The simple version: TypeORM is the safest perf bet for relation-heavy work, Drizzle v1 is the fastest on filter-heavy and cursor work plus the lowest memory, Prisma needs patches but ships. The longer version:

Use Prisma if:

  • You want the schema-first DSL and the migration tooling.
  • Your team values the (objectively excellent) developer experience and is willing to pay the perf+memory cost.
  • You're shipping a product where the database is rarely the bottleneck (CRUD-heavy admin tools, low-RPS APIs).
  • You can afford to apply the 4-patch checklist without crying.

Use TypeORM if:

  • You want the fastest result on JOIN-heavy hot paths (won 6/12).
  • You need streaming (qb.stream()) for large exports — only one of the three with first-class support.
  • You're OK with the verbose createQueryBuilder syntax and weaker type-safety.
  • You can live with a project in de facto maintenance mode.

Use Drizzle (v1 RC or wait for GA) if:

  • Your hot paths involve complex WHERE filters with EXISTS / OR / range — Drizzle v1 is dramatically faster (2.1s vs 60s on complex-filter).
  • You want lowest memory footprint (wins 7/12).
  • You like writing TS-first schemas and don't miss .prisma DSL.
  • You're starting a new project in 2026 and can absorb a v1 GA upgrade later.
  • You're OK accepting that 3+-level nested with: { ... } is still slower than a flat TypeORM JOIN. Benchmark your deepest path before committing.

What about Kysely?
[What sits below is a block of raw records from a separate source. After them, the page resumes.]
(** Hand a message straight to the task waiting on the endpoint. *)
Definition ipc_send_to_waiter (k : kstate) (ep : Z) (e : endpoint) (waiter : Z) (u : uenv) (len : Z)
    (inv : option ipc_invoker) : Z * list ucopy * kstate :=
  let ip := (task_at k waiter).(t_ipc) in
  let recv_wait := negb (ip.(ip_recv_block) =? 0) in
  let len := if recv_wait && (ip.(ip_recv_max) <? len) then ip.(ip_recv_max) else len in
  if (0 <? len) && negb u.(ue_in) then (-1, [], k) else
  let kbuf := from_user u len in
  let copies := reply_copy k waiter kbuf in
  match ip.(ip_frame) with
  | None => (-1, copies, k)
  | Some _ =>
      let k := set_frame_rax k waiter (u32 len) in
      let finish k e :=
        (0, copies, wake_unblock (put_endpoint k ep (ep_set_waiter e (-1))) waiter) in
      if recv_wait then
        let s := k.(cur) in
        let gen := (task_at k s).(t_slot_gen) in
        let e := ep_set_last e s gen (default ipc_no_invoker inv) in
        let k := upd_ipc (put_endpoint k ep e) waiter (fun ip => ip_set_recv_block ip 0) in
        let '(ok, k) := cap_install_reply_for k waiter s gen in
        if ok then finish k e else (-1, copies, k)
      else finish k e
  end.

Definition sys_ipc_send_locked (k : kstate) (auth : cap_snapshot_t) (ep : Z) (e : endpoint) (u : uenv)
    (len : Z) (inv : option ipc_invoker) : Z * list ucopy * kstate :=
  let waiter := e.(ep_blocked_waiter) in
  if (0 <? waiter) && (waiter <? g_max_tasks k)
     && ((task_at k waiter).(t_state) =? TASK_BLOCKED_IPC) && ep_empty e
  then if auth_stale k auth CAP_RIGHT_WRITE then (-1, [], k)
       else ipc_send_to_waiter k ep e waiter u len inv
  else
  if ep_full e then (-2, [], k) else
  if auth_stale k auth CAP_RIGHT_WRITE then (-1, [], k) else
  if (0 <? len) && negb u.(ue_in) then (-1, [], k) else
  (0, [], put_endpoint k ep (ep_enqueue k e (from_user u len) len k.(cur) inv)).

Definition sys_ipc_send (k : kstate) (ep : Z) (u : uenv) (len : Z) (inv : option ipc_invoker)
  : Z * list ucopy * kstate :=
  match endpoint_by_index k ep with
  | None => (-1, [], k)
  | Some e =>
      let len := if IPC_MSG_MAX <? len then IPC_MSG_MAX else len in
      sys_ipc_send_locked k (ipc_auth k CAP_RIGHT_WRITE) ep e u len inv
  end.
Definition sys_ipc_reply (k : kstate) (ep : Z) (u : uenv) (len : Z) := sys_ipc_send k ep u len None.

(** ** Receiving *)
Definition sys_ipc_recv (k : kstate) (ep : Z) (u : uenv) (msg max_len : Z) : Z * list ucopy * kstate :=
  match endpoint_by_index k ep with
  | None => (-1, [], k)
  | Some e =>
      let auth := ipc_auth k CAP_RIGHT_READ in
      if ep_empty e then (-2, [], k) else
      if auth_stale k auth CAP_RIGHT_READ then (-1, [], k) else
      let '(d, e) := ep_dequeue e (s32 max_len) in
      if (0 <? d.(dq_len)) && negb u.(ue_out) then (-1, [], put_endpoint k ep e) else
      let copies := if 0 <? d.(dq_len) then [mk_copy k.(cur) msg d.(dq_data)] else [] in
      let k := put_endpoint k ep (ep_set_last e d.(dq_sender) d.(dq_sender_gen) d.(dq_inv)) in
      let s := d.(dq_sender) in
      let k := if (0 <? s) && (s <? g_max_tasks k)
               then (cap_install_object k CAPSLOT_REPLY CAP_REPLY (reply_object s d.(dq_sender_gen))
                       CAP_RIGHT_WRITE 0).2
               else k in
      (d.(dq_len), copies, k)
  end.

(** ** The handlers

    The arguments are the registers of the call; a result is rax, the copies
    and the state. *)
Definition h_ipc_send (k : kstate) (rbx rdx : Z) (u : uenv) : Z * list ucopy * kstate :=
  match ipc_ep_and_invoker k (u32 rbx) CAP_RIGHT_WRITE with
  | None => (rax32 SYS_ERR_PERM, [], k)
  | Some (ep, inv, _) => let '(rc, cs, k) := sys_ipc_send k ep u (u64 rdx) (Some inv) in (rax64 rc, cs, k)
  end.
Not benchmarked here — Kysely is a query builder, not an ORM, so dropping it into the same NestJS controllers would be apples-to-oranges (no with: { ... }, no entity hydration, you write every JOIN by hand). If you're comfortable doing that, Kysely is likely the fastest option of all four because it skips the ORM layer entirely. But the trade-off (no relation magic, no findMany({ where, orderBy }) ergonomics) means it's not interchangeable with the three above.

The interesting takeaway from this whole exercise isn't which ORM "won" — it's that the marketing narrative is mostly wrong. Prisma's slowness comes from the emitted SQL, not the engine. Drizzle 0.44's "elegant SQL" was actually slower than TypeORM's "ugly cartesian"; v1 RC fixes most of that. TypeORM is in maintenance mode but still wins this bench more than the other two on relation-heavy work — except where Drizzle v1 dramatically dethrones it (complex-filter, cursor, delete).

Memory is the harder problem. There's no flag for that. If you're running on a 256 megabyte serverless function and loading lists with relations, Prisma will trigger Out-Of-Memory (OOM) kills. TypeORM and Drizzle will not. Plan accordingly.